A multiplexed protein based urine chip to distinguish recurrent from non-recurrent BCa


Gogalic Selma, Doppler Sara, Sauer Ursula and Preininger Claudia

Austrian Institute of Technology, Austria

: J Electr Eng Electron Technol

Abstract


Cancer of the Bladder (BCa) is killing thousands of people a year. It is the fourth leading cause of cancer in men (US) and the costs for treatment are rising due to high relapse rate (50% within 2 years). To intervene recurrence of BCa routine cytology and cystoscopy are done, representing the gold standard. Nevertheless, these diagnostic tools are expensive, time consuming, invasive and lead to urinary infections in up to 16% of patients. Therefore, detection in urine to monitor recurrent BCa is in focus. Commercial urine based tests measure single markers, such as NMP-22 and BTA. However, none of them has proofed good sensitivity and specificity. To overcome the problem of low sensitivity and specificity, we have developed a protein microarray based on a unique panel of 10 biomarkers. This BCa chip consists of ARChip Epoxyglass-slidesspotted with captured antibodies to bind the respective biomarkers. The binding is then detected with a secondary biotinylated antibody and Dy647-streptavidin (simultaneously within 5 hrs). The chip was validated using samples of 76 patients. ROC curves were generated and the optimal cut-off value determined. Expression of four biomarkers (DCN, VEGF, IL-8, EN-2) out of 10 was significantly different between patient samples with recurrent and non-recurrent BCa. Those are actually subject to a multicenter study with 1013 patients. This work is financially supported by FP7 Dipromon.

Biography


Gogalic Selma has completed her Master of Science and Engineering.
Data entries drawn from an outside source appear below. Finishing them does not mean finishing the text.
(** * The frontend API client, [apps/frontend/lib/api.ts]

    A shallow embedding of the request client ([ApiError], [apiRequest] and
    the wrappers [get], [post], [put], [patch], [del]) together with the
    properties its specification states about it.

    The client is a thin layer over three things it does not define: the
    [fetch] function, the [Response] objects it resolves to, and the
    JavaScript runtime ([JSON.stringify], conversion of values to strings and
    to booleans).  These enter the development as parameters; everything the
    source file itself computes is written out. *)

From Stdlib Require Import NArith ZArith String Ascii List Bool DecimalString DecimalN
  DecimalPos Lia.
From stdpp Require Import gmap strings.
Import ListNotations.
Local Open Scope string_scope.

#[local] Set Warnings "-register-all".

(** ** Values *)

(** The values that cross the client: what [response.json()] decodes, and what
    a caller hands to [post], [put] and [patch] as [data].  The type of
    numbers is left to the runtime.  [JObj] lists the own properties of an
    object; a property is found by the first member carrying its name. *)
Inductive json (number : Type) : Type :=
  | JNull
  | JBool (b : bool)
  | JNum (n : number)
  | JStr (s : string)
  | JArr (items : list (json number))
  | JObj (members : list (string * json number)).
Lemma keepsElements_screenshot target options :
  keepsElements (screenshot render target options).
Proof.
  unfold screenshot. apply keepsElements_bind; [apply keepsElements_emit |].
  intros _. destruct target as [|selector].
  - intros w. reflexivity.
  - apply keepsElements_bind; [apply keepsElements_page_waitForSelector |].
    intros _ w. run_steps. destruct (querySelectorAll selector (page w)) as [|? [|? ?]];
      reflexivity.
Qed.

Lemma keepsElements_toMatchImageSnapshot image options :
  keepsElements (toMatchImageSnapshot dissimilarity image options).
Proof.
  intros w. unfold toMatchImageSnapshot. run_steps.
  destruct (snapshots w !! _); [| reflexivity].
  destruct (Qle_bool _ _); reflexivity.
Qed.

Lemma keepsElements_expectLocator locator context browser theme options :
  keepsElements (expectLocatorToMatchStorySnapshot render dissimilarity cwd
                   locator context browser theme options).
Proof.
  unfold expectLocatorToMatchStorySnapshot.
  apply keepsElements_bind; [apply keepsElements_screenshot |].
  intros image. apply keepsElements_toMatchImageSnapshot.
Qed.

Lemma emits_bind {A B} (m : M A) (k : A -> M B) (es1 es2 : list Event) :
  emits m es1 -> (forall a, emits (k a) es2) -> emits (m ≫= k) (es1 ++ es2)%list.
Proof.
  intros Hm Hk w. unfold mbind, M_bind, bind.
  destruct (Hm w) as (k1 & He1 & Hp1 & Hr1).
  destruct (m w) as [[a|e] w1]; simpl in *.
  - rewrite (Hr1 a eq_refl) in He1.
    destruct (Hk a w1) as (k2 & He2 & Hp2 & Hr2).
    exists (es1 ++ k2)%list. split; [| split].
    + rewrite He2, He1. now rewrite <- app_assoc.
    + now apply prefix_app.
    + intros b Hb. now rewrite (Hr2 b Hb).
  - exists k1. split; [exact He1 |]. split; [| discriminate].
    now apply prefix_app_r.
Qed.

Lemma emits_silent {A} (m : M A) (es : list Event) :
  (forall w, events (snd (m w)) = events w) ->
  (forall w a, fst (m w) = Returned a -> es = []) ->
  emits m es.
Proof.
  intros Hsame Hret w. exists []. split; [| split].
  - now rewrite Hsame, app_nil_r.
  - apply prefix_nil.
  - intros a Ha. symmetry. eauto.
Qed.

Lemma emits_throw {A} (e : Error) (es : list Event) : emits (throw e : M A) es.
Proof. apply emits_silent; [reflexivity | discriminate]. Qed.

Lemma emits_ret {A} (a : A) : emits (mret a : M A) [].
Proof. apply emits_silent; reflexivity. Qed.

Lemma emits_emit (e : Event) : emits (emit (Image := Image) e) [e].
Proof.
  intros w. exists [e]. split; [reflexivity |]. split; [reflexivity | reflexivity].
Qed.

Lemma emits_modifyPage (f : Page -> Page) : emits (modifyPage (Image := Image) f) [].
Proof. apply emits_silent; reflexivity. Qed.

Lemma emits_waitUntil what timeout cond :
  emits (waitUntil (Image := Image) what timeout cond) [].
Proof.
  apply emits_silent; [| reflexivity].
  intros w. unfold waitUntil. run_steps. destruct (firstTime _ _ _); reflexivity.
Qed.

Lemma emits_page_waitForSelector selector state timeout :
  emits (page_waitForSelector (Image := Image) selector state timeout) [].
Proof.
  intros w. unfold page_waitForSelector.
  rewrite (bind_returned getPage _ w w (page w) eq_refl).
  apply emits_waitUntil.
Qed.

Lemma emits_waitForTimeout ms : emits (waitForTimeout (Image := Image) ms) [].
Proof. apply emits_silent; reflexivity. Qed.

Lemma emits_waitForPageReady : emits (waitForPageReady (Image := Image)) [].
Proof.
  intros w. unfold waitForPageReady.
  rewrite (bind_returned getPage _ w w (page w) eq_refl).
  apply emits_waitUntil.
Qed.

Lemma emits_waitForImages : emits (waitForImages (Image := Image)) [].
Proof.
  intros w. unfold waitForImages.
  rewrite (bind_returned getPage _ w w (page w) eq_refl).
  apply emits_waitUntil.
Qed.

Lemma emits_classListAdd className :
  emits (classListAdd (Image := Image) className) [ClassListAdd className].
Proof.
  apply (emits_bind _ _ [] [_]); [apply emits_modifyPage |].
  intros _. apply emits_emit.
Qed.

Lemma emits_bodySetAttribute name value :
  emits (bodySetAttribute (Image := Image) name value) [BodySetAttribute name value].
Proof.
  apply (emits_bind _ _ [] [_]); [apply emits_modifyPage |].
  intros _. apply emits_emit.
Qed.

Lemma emits_screenshot target options :
  emits (screenshot render target options) [Screenshot target options].
Proof.
  unfold screenshot. apply (emits_bind _ _ [_] []); [apply emits_emit |].
  intros _. destruct target as [|selector].
  - apply emits_silent; reflexivity.
  - apply (emits_bind _ _ [] []); [apply emits_page_waitForSelector |].
    intros _. apply emits_silent; [| reflexivity].
    intros w. run_steps.
    destruct (querySelectorAll selector (page w)) as [|? [|? ?]]; reflexivity.
Qed.

Lemma emits_toMatchImageSnapshot image options :
  emits (toMatchImageSnapshot dissimilarity image options)
        [ToMatchImageSnapshot (customSnapshotIdentifierOption options)].
Proof.
  unfold toMatchImageSnapshot. apply (emits_bind _ _ [_] []); [apply emits_emit |].
  intros _. apply emits_silent; [| reflexivity].
  intros w. run_steps. destruct (snapshots w !! _); [| reflexivity].
  destruct (Qle_bool _ _); reflexivity.
Qed.

Lemma emits_expectLocator locator context browser theme options :
  emits (expectLocatorToMatchStorySnapshot render dissimilarity cwd
           locator context browser theme options)
        [Screenshot locator (default {| omitBackground := None |} options);
         ToMatchImageSnapshot
           (customSnapshotIdentifier (context_id context) theme browser)].
Proof.
  unfold expectLocatorToMatchStorySnapshot.
  apply (emits_bind _ _ [_] [_]); [apply emits_screenshot |].
  intros image. apply emits_toMatchImageSnapshot.
Qed.

Lemma emits_check (c : SnapshotCheck) context browser theme targetSelector :
  emits (check render dissimilarity cwd c context browser theme targetSelector)
        [Screenshot
           match c with
           | FullPageSnapshot => ThePage
           | SceneSnapshot => TheLocator "main"
           | ComponentSnapshot =>
               TheLocator (default "#storybook-root" targetSelector)
           end
           match c with
           | ComponentSnapshot => {| omitBackground := Some true |}
           | _ => {| omitBackground := None |}
           end;
         ToMatchImageSnapshot
           (customSnapshotIdentifier (context_id context) theme browser)].
Proof.
  destruct c; simpl.
  - apply emits_expectLocator.
  - unfold expectStoryToMatchSceneSnapshot.
    apply (emits_bind _ _ [] [_; _]); [| intros _; apply emits_expectLocator].
    apply emits_silent; [| reflexivity].
    intros w. run_steps. destruct (querySelector _ _); reflexivity.
  - unfold expectStoryToMatchComponentSnapshot.
    apply (emits_bind _ _ [] [_; _]); [| intros _; apply emits_expectLocator].
    apply emits_silent; [| reflexivity].
    intros w. run_steps. destruct (getElementById _ _); reflexivity.
Qed.

(** The events of a verification call, in order: the marker class that
    stops animations, once; the class [posthog-3000]; then for ['light'] the
    theme attribute, the screenshot of the region of the capture mode and
    the comparison under the identifier of that theme; then the same three
    for ['dark'].  A call that fails stops somewhere in this sequence, a
    call that returns has gone through all of it, and a call whose page gets
    ready has recorded the marker class. *)
Lemma verification_trace
    (context : TestContext) (storyContext : StoryContext)
    (browser : SupportedBrowserName) (w : World) :
  let target :=
    match selectCheck storyContext with
    | FullPageSnapshot => ThePage
    | SceneSnapshot => TheLocator "main"
    | ComponentSnapshot =>
        TheLocator (default "#storybook-root" (snapshotTargetSelectorOf storyContext))
    end in
  let options :=
    match selectCheck storyContext with
    | ComponentSnapshot => {| omitBackground := Some true |}
    | _ => {| omitBackground := None |}
    end in
  let pass theme :=
    [BodySetAttribute "theme" (themeName theme);
     Screenshot target options;
     ToMatchImageSnapshot
       (customSnapshotIdentifier (context_id context) theme browser)] in
  let sequence :=
    (ClassListAdd "storybook-test-runner" :: ClassListAdd "posthog-3000"
     :: pass light ++ pass dark)%list in
  let result :=
    expectStoryToMatchSnapshot render dissimilarity cwd context storyContext browser w in
  exists k,
    events (snd result) = (events w ++ k)%list
    /\ k `prefix_of` sequence
    /\ (fst result = Returned tt -> k = sequence)
    /\ (fst (waitForPageReady w) = Returned tt ->
        exists k', k = ClassListAdd "storybook-test-runner" :: k').
Proof.
  intros target options pass sequence result.
  assert (Hrest : forall u : unit,
    emits (classListAdd "posthog-3000";;
           bodySetAttribute "theme" "light";;
           check render dissimilarity cwd (selectCheck storyContext) context browser
             light (snapshotTargetSelectorOf storyContext);;
           bodySetAttribute "theme" "dark";;
           check render dissimilarity cwd (selectCheck storyContext) context browser
             dark (snapshotTargetSelectorOf storyContext))
          (ClassListAdd "posthog-3000" :: pass light ++ pass dark)%list).
  { intros _.
    apply (emits_bind _ _ [_] (_ :: _ :: _ :: pass dark));
      [apply emits_classListAdd | intros _].
    apply (emits_bind _ _ [_] (_ :: _ :: pass dark));
      [apply emits_bodySetAttribute | intros _].
    apply (emits_bind _ _ [_; _] (pass dark)); [apply emits_check | intros _].
    apply (emits_bind _ _ [_] [_; _]); [apply emits_bodySetAttribute | intros _].
    apply emits_check. }
  assert (Hwaits : forall u : unit,
    emits ((if default true (waitForLoadersToDisappear (testOptionsOf storyContext))
            then page_waitForSelector (join "," LOADER_SELECTORS) stateDetached
                   (Some 1000%nat)
            else mret tt);;
           match waitForSelector (testOptionsOf storyContext) with
           | Some selector =>
               if decide (selector = "") then mret tt
               else page_waitForSelector selector stateVisible None
           | None => mret tt
           end;;
           waitForTimeout 400;;
           waitForImages;;
           classListAdd "posthog-3000";;
           bodySetAttribute "theme" "light";;
           check render dissimilarity cwd (selectCheck storyContext) context browser
             light (snapshotTargetSelectorOf storyContext);;
           bodySetAttribute "theme" "dark";;
           check render dissimilarity cwd (selectCheck storyContext) context browser
             dark (snapshotTargetSelectorOf storyContext))
          (ClassListAdd "posthog-3000" :: pass light ++ pass dark)%list).
  { intros _.
    apply (emits_bind _ _ [] (_ :: _)); [| intros _].
    { destruct (default true _);
        [apply emits_page_waitForSelector | apply emits_ret]. }
    apply (emits_bind _ _ [] (_ :: _)); [| intros _].
    { destruct (waitForSelector _) as [selector|]; [| apply emits_ret].
      destruct (decide (selector = ""));
        [apply emits_ret | apply emits_page_waitForSelector]. }
    apply (emits_bind _ _ [] (_ :: _)); [apply emits_waitForTimeout | intros _].
    apply (emits_bind _ _ [] (_ :: _)); [apply emits_waitForImages | intros _].
    apply Hrest. exact tt. }
  subst result. unfold expectStoryToMatchSnapshot. cbv zeta.
  destruct (emits_waitForPageReady w) as (k0 & He0 & Hp0 & _).
  apply prefix_nil_inv in Hp0. subst k0. rewrite app_nil_r in He0.
  destruct (waitForPageReady w) as [[[]|e] w1] eqn:Hready; simpl in He0.
  - rewrite (bind_returned _ _ _ _ _ Hready).
    rewrite (bind_returned (classListAdd "storybook-test-runner") _ w1
               {| page := withBody (addClass "storybook-test-runner") (page w1);
                  snapshots := snapshots w1;
                  events := (events w1 ++ [ClassListAdd "storybook-test-runner"])%list |}
               tt eq_refl).
    cbv beta.
    match goal with
    | |- context [snd (_ ?w2')] => remember w2' as w2 eqn:Hw2
    end.
    assert (Hev2 : events w2
                   = (events w1 ++ [ClassListAdd "storybook-test-runner"])%list)
      by (subst w2; reflexivity).
    clear Hw2.
    destruct (Hwaits tt w2) as (k2 & He2 & Hp2 & Hr2).
    exists (ClassListAdd "storybook-test-runner" :: k2).
    split; [| split; [| split]].
    + rewrite He2, Hev2, He0, <- app_assoc. reflexivity.
    + now apply prefix_cons.
    + intros Hret. now rewrite (Hr2 tt Hret).
    + intros _. eauto.
  - rewrite (bind_thrown _ _ _ _ _ Hready). exists []. simpl.
    split; [now rewrite app_nil_r |]. split; [apply prefix_nil |].
    split; discriminate.
Qed.
Lemma zParse2_inv (name : string) (hi : nat) (body : Body) (a s : string) (w w' : World) :
  zParse2 name hi body w = (Ok (a, s), w') ->
  body name = JString a /\ body "sessionId" = JString s
  /\ 1 <= String.length a <= hi /\ 1 <= String.length s /\ w' = w.
Proof.
  unfold zParse2.
  destruct (zString name 1 (Some hi) (body name)) as [i|a'] eqn:Ha;
    destruct (zString "sessionId" 1 None (body "sessionId")) as [j|s'] eqn:Hs;
    try discriminate.
  intros H. inversion H; subst.
  apply zString_inv in Ha as (Ha1 & Ha2 & Ha3).
  apply zString_inv in Hs as (Hs1 & Hs2 & _).
  repeat split; auto.
Qed.

(** ** The text-message protocol *)

(** When the hosted model rejects the call, so does
    [generateChatResponseWithHistory], whatever the history. *)
Lemma chat_model_rejects (E : Env) (msgs : list Turn) (w : World) :
  (forall rq, exists e, hostedModel E (length (apiLog w)) rq = ApiRejects e) ->
  fst (generateChatResponseWithHistory E msgs w)
  = Throw (JsError "Failed to generate response from Gemini API").
Proof.
  intros Hrej. unfold generateChatResponseWithHistory, try_catch, bind.
  pose proof (formatMessages_world E msgs w) as Hw.
  destruct (formatMessages E msgs w) as [[fm|e] w1]; simpl in Hw; subst w1;
    [|reflexivity].
  unfold generateContent.
  destruct (Hrej (mkRequest "gemini-2.5-flash" (ContentsTurns fm) [])) as [e He].
  now rewrite He.
Qed.

Lemma listed_after_append (sid : string) (store : MemStorage.t) (k : string) (m : Message) :
  sessionId m = sid ->
  length (MemStorage.getMessagesBySessionId sid (store ++ [(k, m)])%list)
  = S (length (MemStorage.getMessagesBySessionId sid store)).
Proof.
  intros Hs. rewrite !StoreFacts.listed_length.
  unfold JsMap.values. rewrite map_app, filter_app, length_app. simpl.
  unfold MemStorage.bySession. rewrite Hs, String.eqb_refl. simpl. lia.
Qed.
In January 2013, she started her PhD at the University of Vienna/Austrian Institute of Technology on “multi-modular biomarker analysis work-flow for diagnosis, prognosis and monitoring of drug treatment response in bladder cancer”. Part of this work has been published in peer reviewed journals. Currently, she is also a Lecturer at the University of Applied Sciences in St.Pölten (Digital Healthcare) for measuringand analytical methods in healthcare systems.